Hedging itself has been studied in computational linguistics for decades, particularly in scientific and biomedical text. Vincze et al. developed the BioScope corpus, annotating uncertainty/negation markers in biomedical literature [15], while the CoNLL-2010 shared task established hedge detection as a benchmark NLP problem [17]. Related work on computational politeness determined that linguistic markers of stance and hedging are systematically detectable in text [14]. Importantly, these methods focused on hedging in biomedical and scientific human text; LLM hedging shares surface features (in terms of linguistics and semantics) but may have different underlying causes.
Modern LLMs are typically finetuned in post-training using RLHF, a process in which human evaluators rank model outputs and the model is trained to maximize these preference scores [3, 4]. This approach, while effective at producing helpful, coherent responses [5], introduces a systematic bias: the model learns to optimize for whatever patterns human raters reward.
Beyond RLHF, modern LLMs undergo instruction tuning to improve generalization across tasks. Wei et al. demonstrated that finetuning on instructions enabled zero-shot transfer to unseen tasks [8]. Chung et al. showed that scaling instruction-tuned models amplifies this generalization [9]. Additionally, Sanh et al. demonstrated that multitask prompted training teaches models to follow diverse instruction formats [10]. This instruction-following behavior means that differences in surface-level prompts (including tone and directness) can systematically alter model outputs.
This affects model hedging, as when faced with subjective or controversial prompts, human raters may prefer cautious, multi-perspective responses over decisive ones. Models trained on these preferences therefore learn to hedge as a default strategy, producing qualifications and uncertainty markers that score higher during post-training evaluation even when a direct answer would better serve the user [6, 7].
Prior work has established that prompt politeness directly and meaningfully influences LLM behavior. Yin et al. demonstrated that prompt politeness directly influenced model performance across languages and model types, showing that impolite prompts degraded outputs. Conversely, overly polite and flowery language does not guarantee improvement [1]. This suggests that surface properties of prompts (e.g., politeness or directness) can systematically influence model behavior, not just content. Separately, Lin et al. showed that models can learn to express calibrated uncertainty, wherein models generate both an answer and a level of confidence which map to probabilities that are well calibrated, suggesting that epistemic uncertainty is a trainable aspect of LLMs’ responses [2].
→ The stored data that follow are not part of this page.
(** One step of a symbolic run: an external call is split on how it ends,
    a pure test on its result; lookups in maps and in the store are
    computed. *)
Ltac run_call W :=
  match goal with
  | |- context [match ?c with pair _ _ => _ end] =>
      match type of c with
      | (outcome _ * W)%type =>
          let r := fresh "r" in
          let w' := fresh "w" in
          destruct c as [r w'] eqn:?; destruct r; cbn
      | (float * W)%type =>
          let t := fresh "t" in
          let w' := fresh "w" in
          destruct c as [t w'] eqn:?; cbn
      end
  end.

Ltac split_on c :=
  first
    [ match goal with H : c = _ |- _ => rewrite H end
    | destruct c eqn:? ];
  cbn.

Ltac run_pure :=
  match goal with
  | |- context [match ?c with Return _ => _ | Raise _ => _ end] => split_on c
  | |- context [match ?c with Some _ => _ | None => _ end] => split_on c
  | |- context [match ?c with PyStr _ => _ | _ => _ end] => split_on c
  | |- context [match ?c with JObj _ => _ | _ => _ end] => split_on c
  end.

Ltac flag_lookup :=
  repeat first
    [ rewrite lookup_insert_eq
    | rewrite lookup_insert_ne by discriminate ].

Ltac run_step W :=
  first
    [ progress rewrite ?heap_lookup_new, ?heap_insert_new; cbn
    | progress flag_lookup; cbn
    | run_call W
    | run_pure ].

Ltac unfold_program :=
  unfold run_method,
    Real_benchmark_1_gpu, Real_benchmark_2_gpu, Real_benchmark_4_gpu,
    Real_benchmark_8_gpu, Accuracy_benchmark_8_gpu,
    Real_run_and_report_benchmark, Accuracy_run_and_report_benchmark,
    Real_setup, Accuracy_setup, base__setup, _get_model_dir,
    _report_benchmark, _train_squad, _evaluate_squad, flagsaver,
    _read_training_summary_from_file, _read_input_meta_data_from_file,
    _read_predictions_dataset_from_file, _read_predictions_from_file,
    _get_distribution_strategy, set_num_gpus, setitem, deref, new_object,
    get_attr, get_flag, as_path, set_flag, set_flags, set_self, time, call,
    lift, bind, ret, raise, gets, modify, start, log;
  cbn; unfold logged_result; cbn.

(** The end of a symbolic run that was assumed to return. *)
Ltac returned :=
  let H := fresh "H" in
  intros H; first [ discriminate H | inversion H; subst; clear H ].

Ltac read_log := cbn; rewrite <- ?app_assoc; cbn; reflexivity.
(** X22. Edit, then read: after a POST with a status and a resolution log
    for the id of a stored row, a GET for that id shows the row with the
    posted status and log and every other field as before. The status is
    stored whatever it is; it is not checked against the listed
    statuses. *)
Theorem edit_then_get (fault_id : Z) (form form' : gmap (list N) (list N))
    (db : list row) (status log : list N) (r : row) :
  form !! f_status = Some status ->
  form !! f_resolution_log = Some log ->
  (edit_fault GET fault_id form' db).1 = Edit_page r ->
  (edit_fault POST fault_id form db).1
  = Edit_redirect [(msg_updated, flash_success)]
  /\ (edit_fault GET fault_id form' (edit_fault POST fault_id form db).2).1
     = Edit_page
         {| r_id := r_id r;
            r_reporter_name := r_reporter_name r;
            r_fault_time := r_fault_time r;
            r_vehicle_id := r_vehicle_id r;
            r_category := r_category r;
            r_status := status;
            r_description := r_description r;
            r_solution := r_solution r;
            r_resolution_log := log;
            r_responsible_person := r_responsible_person r |}.
Proof.
  intros Hs Hl Hget. unfold edit_fault in *. rewrite Hs, Hl.
  destruct (in_int64 fault_id); [|discriminate]. cbn [fst snd].
  split; [reflexivity|].
  destruct (select_fault fault_id db) as [r0|] eqn:E; [|discriminate].
  cbn [fst] in Hget. injection Hget as ->.
  now rewrite (select_fault_update status log fault_id db r E).
Qed.

Lemma edit_then_get_witness :
  (edit_fault GET 1 ∅
     (edit_fault POST 1
        (<[f_status := u "whatever"]> (<[f_resolution_log := u "done"]> ∅))
        [ex_row]).2).1
  = Edit_page
      {| r_id := 1; r_reporter_name := u "A"; r_fault_time := None;
         r_vehicle_id := u "V"; r_category := cat_other;
         r_status := u "whatever"; r_description := []; r_solution := [];
         r_resolution_log := u "done"; r_responsible_person := u "B" |}.
Proof.
  exact (proj2 (edit_then_get 1
                  (<[f_status := u "whatever"]>
                     (<[f_resolution_log := u "done"]> ∅))
                  ∅ [ex_row] (u "whatever") (u "done") ex_row
                  eq_refl eq_refl eq_refl)).
Defined.

Lemma update_fault_absent (status log : list N) (fault_id : Z)
    (db : list row) :
  (forall r, r ∈ db -> r_id r <> fault_id) ->
  update_fault status log fault_id db = db.
Proof.
  induction db as [|x db IH]; intros H; simpl; [reflexivity|].
  assert (Hx : r_id x <> fault_id) by (apply H; left).
  apply Z.eqb_neq in Hx. rewrite Hx. f_equal. apply IH.
  intros r Hr. apply H. now right.
Qed.

Lemma in_int64_spec (z : Z) :
  in_int64 z = true <-> - 2 ^ 63 <= z < 2 ^ 63.
Proof. unfold in_int64. rewrite andb_true_iff, Z.leb_le, Z.ltb_lt. tauto. Qed.

(** X23. An edit of an id that no row has: when the id fits the 64-bit
    integers of the store, the POST still answers with the success message
    and leaves the store as it was, while the GET answers that the fault
    was not found; an id outside that range cannot be bound, and both
    requests raise and leave the store as it was. *)
Theorem edit_of_unknown_id (fault_id : Z) (form : gmap (list N) (list N))
    (db : list row) (status log : list N) :
  (forall r, r ∈ db -> r_id r <> fault_id) ->
  form !! f_status = Some status ->
  form !! f_resolution_log = Some log ->
  (- 2 ^ 63 <= fault_id < 2 ^ 63 ->
   edit_fault POST fault_id form db
   = (Edit_redirect [(msg_updated, flash_success)], db)
   /\ edit_fault GET fault_id form db = (Edit_not_found, db))
  /\ (~ - 2 ^ 63 <= fault_id < 2 ^ 63 ->
      edit_fault POST fault_id form db = (Edit_overflow, db)
      /\ edit_fault GET fault_id form db = (Edit_overflow, db)).
Proof.
  intros Hno Hs Hl. unfold edit_fault. rewrite Hs, Hl.
  pose proof (in_int64_spec fault_id) as Hr.
  destruct (in_int64 fault_id).
  - split; [intros _ | intros H; now destruct H; apply Hr].
    rewrite (update_fault_absent _ _ _ _ Hno). split; [reflexivity|].
    destruct (select_fault fault_id db) as [r|] eqn:E; [|reflexivity].
    unfold select_fault in E. apply find_some in E as [Hin Hid].
    apply Z.eqb_eq in Hid.
    now destruct (Hno r (proj2 (list_elem_of_In _ _) Hin)).
  - split; [|now intros _].
    intros H. apply Hr in H. discriminate.
Qed.

Lemma edit_of_unknown_id_witness :
  (edit_fault POST 7
     (<[f_status := status_resolved]> (<[f_resolution_log := []]> ∅)) [ex_row]
   = (Edit_redirect [(msg_updated, flash_success)], [ex_row])
   /\ edit_fault GET 7
        (<[f_status := status_resolved]> (<[f_resolution_log := []]> ∅))
        [ex_row]
      = (Edit_not_found, [ex_row]))
  /\ (edit_fault POST (2 ^ 63)
        (<[f_status := status_resolved]> (<[f_resolution_log := []]> ∅))
        [ex_row]
      = (Edit_overflow, [ex_row])
      /\ edit_fault GET (2 ^ 63)
           (<[f_status := status_resolved]> (<[f_resolution_log := []]> ∅))
           [ex_row]
         = (Edit_overflow, [ex_row])).
Proof.
  split.
  - refine (proj1 (edit_of_unknown_id 7
                     (<[f_status := status_resolved]>
                        (<[f_resolution_log := []]> ∅))
                     [ex_row] status_resolved [] _ eq_refl eq_refl) _).
    + intros r Hr. apply list_elem_of_In in Hr. destruct Hr as [<-|[]].
      discriminate.
    + lia.
  - refine (proj2 (edit_of_unknown_id (2 ^ 63)
                     (<[f_status := status_resolved]>
                        (<[f_resolution_log := []]> ∅))
                     [ex_row] status_resolved [] _ eq_refl eq_refl) _).
    + intros r Hr. apply list_elem_of_In in Hr. destruct Hr as [<-|[]].
      discriminate.
    + lia.
Defined.

Lemma update_fault_twice (s1 l1 s2 l2 : list N) (fault_id : Z)
    (db : list row) :
  update_fault s2 l2 fault_id (update_fault s1 l1 fault_id db)
  = update_fault s2 l2 fault_id db.
Proof.
  unfold update_fault. rewrite map_map. apply map_ext. intros r.
  destruct (Z.eqb_spec (r_id r) fault_id) as [E|E]; cbn.
  - apply Z.eqb_eq in E. now rewrite E.
  - apply Z.eqb_neq in E. now rewrite E.
Qed.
Prompt formulation itself has emerged as a key determinant of LLM performance. Liu et al. constructed a comprehensive survey of prompting methods, establishing prompt engineering as an active field [12]. Reynolds et al. framed prompts as prompt programming- demonstrating that small wording changes are in essence a form of “programming” the LLM’s responses [11]. Wei et al. solidified this by adding “let’s think step by step” to prompts, adding chain of thought (CoT) reasoning, demonstrating that small phrasing changes have outsized effects [13]. Yet despite this extensive work on how prompt phrasing affects responses, no research has examined how imperativeness specifically influences hedging behavior.
How does the imperativeness of a prompt influence how much a model hedges? Additionally, does this effect differ across model and question (subjective or objective) types?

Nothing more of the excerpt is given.